# [Exercise goal]
Please print the entries below exactly, from the line with "RAlt (a b : rx)" through the line with "RClass p =>", including both of those lines and leaving out all others.
+---+
(* ===== verification/Regex.v ===== *)
(** * Regular expressions used by the program

    The patterns of the sources need literals, classes, optional parts,
    alternatives, a starred class, word boundaries and the start anchor.
    [rx_match] is Python's matching without captures: [prev] is the character
    before the position, the continuation says whether the rest may match.
    The Unicode tables behind [\w] and [str.isalpha] beyond ASCII are the
    class [Unicode]. *)

From S2P Require Import Prelude PyStr.

Class Unicode := {
  uni_word : Z → bool;    (* [\w] on a code point from 128 on *)
  uni_alpha : Z → bool    (* [isalpha] on a code point from 128 on *)
}.

Definition is_letter (c : Z) : bool := is_lower c || is_upper c.
Definition is_word_char `{Unicode} (c : Z) : bool :=
  if c <? 128 then is_letter c || is_digit c || (c =? 95) else uni_word c.
Definition is_alpha_char `{Unicode} (c : Z) : bool :=
  if c <? 128 then is_letter c else uni_alpha c.

(** A letter of the pattern under [re.IGNORECASE]: the characters whose lower
    case is that letter, and those [re] counts as equivalent. *)
Definition ci_char (p c : Z) : bool :=
  (c =? p) || (is_lower p && (c =? p - 32))
  || ((p =? 105) && ((c =? 304) || (c =? 305)))
  || ((p =? 115) && (c =? 383)) || ((p =? 107) && (c =? 8490)).

Inductive rx : Type :=
  | REps
  | RClass (p : Z → bool)
  | RSeq (a b : rx)
  | RAlt (a b : rx)
  | ROpt (a : rx)
  | RStar (p : Z → bool)
  | RWordB
  | RStart.

Definition word_at `{Unicode} (prev : option Z) : bool :=
  match prev with Some c => is_word_char c | None => false end.

Section Match.
Context `{Unicode}.

Fixpoint star_match (p : Z → bool) (prev : option Z) (s : str)
    (k : option Z → str → bool) : bool :=
  k prev s || match s with c :: s' => p c && star_match p (Some c) s' k | [] => false end.

Fixpoint rx_match (r : rx) (prev : option Z) (s : str) (k : option Z → str → bool) : bool :=
  match r with
  | REps => k prev s
  | RClass p => match s with c :: s' => p c && k (Some c) s' | [] => false end
  | RSeq a b => rx_match a prev s (λ prev' s', rx_match b prev' s' k)
  | RAlt a b => rx_match a prev s k || rx_match b prev s k
  | ROpt a => rx_match a prev s k || k prev s
  | RStar p => star_match p prev s k
  | RWordB => negb (Bool.eqb (word_at prev) (word_at (head s))) && k prev s
  | RStart => match prev with None => k prev s | Some _ => false end
  end.

(** [pattern.search(s)]. *)
Fixpoint rx_search_from (r : rx) (prev : option Z) (s : str) : bool :=
  rx_match r prev s (λ _ _, true) ||
  match s with c :: s' => rx_search_from r (Some c) s' | [] => false end.
Definition rx_search (r : rx) (s : str) : bool := rx_search_from r None s.
End Match.

(** Literal text, ignoring case. *)
Definition rx_lit (s : str) : rx := fold_right (λ c r, RSeq (RClass (ci_char c)) r) REps s.
Definition rx_cat (l : list rx) : rx := fold_right RSeq REps l.
Definition rx_any (cs : str) : rx := RClass (contains cs).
+---+
# [Expected output]
  | RAlt (a b : rx)
  | ROpt (a : rx)
  | RStar (p : Z → bool)
  | RWordB
  | RStart.

Definition word_at `{Unicode} (prev : option Z) : bool :=
  match prev with Some c => is_word_char c | None => false end.

Section Match.
Context `{Unicode}.

Fixpoint star_match (p : Z → bool) (prev : option Z) (s : str)
    (k : option Z → str → bool) : bool :=
  k prev s || match s with c :: s' => p c && star_match p (Some c) s' k | [] => false end.

Fixpoint rx_match (r : rx) (prev : option Z) (s : str) (k : option Z → str → bool) : bool :=
  match r with
  | REps => k prev s
  | RClass p => match s with c :: s' => p c && k (Some c) s' | [] => false end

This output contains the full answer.